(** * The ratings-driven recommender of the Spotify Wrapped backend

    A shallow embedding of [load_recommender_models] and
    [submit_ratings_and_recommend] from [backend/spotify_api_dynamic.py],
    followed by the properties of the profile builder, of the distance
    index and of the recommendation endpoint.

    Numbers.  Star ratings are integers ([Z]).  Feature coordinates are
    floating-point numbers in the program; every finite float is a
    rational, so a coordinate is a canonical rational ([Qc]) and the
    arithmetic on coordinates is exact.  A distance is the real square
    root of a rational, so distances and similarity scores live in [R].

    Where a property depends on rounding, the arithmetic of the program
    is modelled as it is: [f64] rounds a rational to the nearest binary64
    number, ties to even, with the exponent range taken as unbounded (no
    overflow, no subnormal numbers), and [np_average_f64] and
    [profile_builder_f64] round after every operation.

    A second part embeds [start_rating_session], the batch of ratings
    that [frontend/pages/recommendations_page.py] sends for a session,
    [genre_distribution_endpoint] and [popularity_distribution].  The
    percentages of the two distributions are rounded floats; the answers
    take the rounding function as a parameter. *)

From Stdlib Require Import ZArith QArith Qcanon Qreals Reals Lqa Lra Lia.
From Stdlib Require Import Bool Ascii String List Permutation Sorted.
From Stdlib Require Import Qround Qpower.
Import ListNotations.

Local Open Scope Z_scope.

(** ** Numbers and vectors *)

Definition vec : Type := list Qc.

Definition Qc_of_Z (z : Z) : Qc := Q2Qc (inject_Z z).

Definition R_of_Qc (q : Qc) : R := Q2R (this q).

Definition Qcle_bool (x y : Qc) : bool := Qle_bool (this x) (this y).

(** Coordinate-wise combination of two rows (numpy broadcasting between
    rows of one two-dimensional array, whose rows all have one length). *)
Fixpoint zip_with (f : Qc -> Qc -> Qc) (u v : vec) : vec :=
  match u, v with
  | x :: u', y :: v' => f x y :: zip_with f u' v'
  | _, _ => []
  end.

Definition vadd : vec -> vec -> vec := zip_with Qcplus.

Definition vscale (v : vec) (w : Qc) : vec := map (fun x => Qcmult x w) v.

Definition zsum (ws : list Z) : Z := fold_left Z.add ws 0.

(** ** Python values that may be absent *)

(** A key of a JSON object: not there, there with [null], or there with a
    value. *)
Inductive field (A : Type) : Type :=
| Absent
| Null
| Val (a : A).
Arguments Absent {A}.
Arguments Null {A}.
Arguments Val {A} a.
==
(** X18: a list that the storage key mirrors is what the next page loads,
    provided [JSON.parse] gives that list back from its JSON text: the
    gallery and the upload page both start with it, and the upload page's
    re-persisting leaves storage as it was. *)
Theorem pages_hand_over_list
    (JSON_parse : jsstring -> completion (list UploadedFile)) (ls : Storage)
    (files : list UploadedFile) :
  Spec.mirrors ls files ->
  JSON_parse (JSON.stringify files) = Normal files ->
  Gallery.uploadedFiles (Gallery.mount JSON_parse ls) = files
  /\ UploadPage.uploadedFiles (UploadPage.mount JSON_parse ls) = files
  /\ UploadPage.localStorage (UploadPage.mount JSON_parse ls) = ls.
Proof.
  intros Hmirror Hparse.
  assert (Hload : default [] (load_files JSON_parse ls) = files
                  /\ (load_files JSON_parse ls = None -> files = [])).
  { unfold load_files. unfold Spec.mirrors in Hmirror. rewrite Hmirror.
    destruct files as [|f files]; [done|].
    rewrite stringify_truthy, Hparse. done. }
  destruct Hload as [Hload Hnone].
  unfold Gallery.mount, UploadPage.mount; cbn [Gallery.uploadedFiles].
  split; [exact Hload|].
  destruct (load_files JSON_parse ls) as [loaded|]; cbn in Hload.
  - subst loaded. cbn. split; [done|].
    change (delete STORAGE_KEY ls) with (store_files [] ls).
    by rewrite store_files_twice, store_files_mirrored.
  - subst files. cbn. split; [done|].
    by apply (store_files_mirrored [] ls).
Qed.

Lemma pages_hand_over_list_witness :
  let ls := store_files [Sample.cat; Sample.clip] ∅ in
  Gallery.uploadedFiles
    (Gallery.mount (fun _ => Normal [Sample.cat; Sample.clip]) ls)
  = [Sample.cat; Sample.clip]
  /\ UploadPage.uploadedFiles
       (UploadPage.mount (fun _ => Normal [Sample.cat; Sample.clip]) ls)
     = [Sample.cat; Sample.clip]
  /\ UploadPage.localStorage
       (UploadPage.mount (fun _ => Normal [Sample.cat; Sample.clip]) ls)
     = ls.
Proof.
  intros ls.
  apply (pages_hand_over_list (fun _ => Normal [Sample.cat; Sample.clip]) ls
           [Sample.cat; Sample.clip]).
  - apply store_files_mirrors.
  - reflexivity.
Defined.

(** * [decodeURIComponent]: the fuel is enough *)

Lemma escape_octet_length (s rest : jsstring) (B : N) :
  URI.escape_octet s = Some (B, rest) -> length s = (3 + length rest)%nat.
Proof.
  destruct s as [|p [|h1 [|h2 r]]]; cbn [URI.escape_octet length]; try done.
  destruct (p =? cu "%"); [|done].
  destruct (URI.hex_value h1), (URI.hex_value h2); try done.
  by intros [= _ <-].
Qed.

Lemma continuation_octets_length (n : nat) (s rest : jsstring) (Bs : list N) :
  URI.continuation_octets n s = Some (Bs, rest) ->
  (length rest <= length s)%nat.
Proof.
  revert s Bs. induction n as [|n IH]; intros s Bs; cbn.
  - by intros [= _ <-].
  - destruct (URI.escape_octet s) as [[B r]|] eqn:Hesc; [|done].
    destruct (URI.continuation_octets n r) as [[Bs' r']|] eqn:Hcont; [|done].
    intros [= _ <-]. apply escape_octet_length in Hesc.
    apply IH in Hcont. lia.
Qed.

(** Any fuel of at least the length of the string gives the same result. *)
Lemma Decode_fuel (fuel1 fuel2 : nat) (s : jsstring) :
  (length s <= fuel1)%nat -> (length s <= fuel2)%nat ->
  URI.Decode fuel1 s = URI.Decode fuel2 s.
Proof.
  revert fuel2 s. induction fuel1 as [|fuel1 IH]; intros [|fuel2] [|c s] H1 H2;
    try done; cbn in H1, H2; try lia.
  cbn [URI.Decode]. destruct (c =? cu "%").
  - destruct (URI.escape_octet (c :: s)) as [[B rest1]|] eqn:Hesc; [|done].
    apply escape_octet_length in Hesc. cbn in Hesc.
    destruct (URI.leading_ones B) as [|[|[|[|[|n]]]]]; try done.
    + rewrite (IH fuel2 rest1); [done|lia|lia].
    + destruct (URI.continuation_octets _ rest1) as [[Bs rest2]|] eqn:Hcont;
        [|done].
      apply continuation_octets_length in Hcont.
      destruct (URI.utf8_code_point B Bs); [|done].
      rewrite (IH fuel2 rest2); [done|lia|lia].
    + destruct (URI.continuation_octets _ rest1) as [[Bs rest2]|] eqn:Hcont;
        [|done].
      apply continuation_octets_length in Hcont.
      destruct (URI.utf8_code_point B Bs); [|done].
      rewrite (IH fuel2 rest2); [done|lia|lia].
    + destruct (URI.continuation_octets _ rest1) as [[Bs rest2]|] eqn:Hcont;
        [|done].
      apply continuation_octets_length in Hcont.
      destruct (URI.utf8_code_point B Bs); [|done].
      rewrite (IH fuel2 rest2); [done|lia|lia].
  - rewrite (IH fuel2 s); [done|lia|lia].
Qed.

● **WORK REQUIRED**
Each line from the material above that mentions the word "localStorage" needs to be copied.

● **SOLUTION TO THIS PROBLEM**
  /\ UploadPage.localStorage (UploadPage.mount JSON_parse ls) = ls.
  /\ UploadPage.localStorage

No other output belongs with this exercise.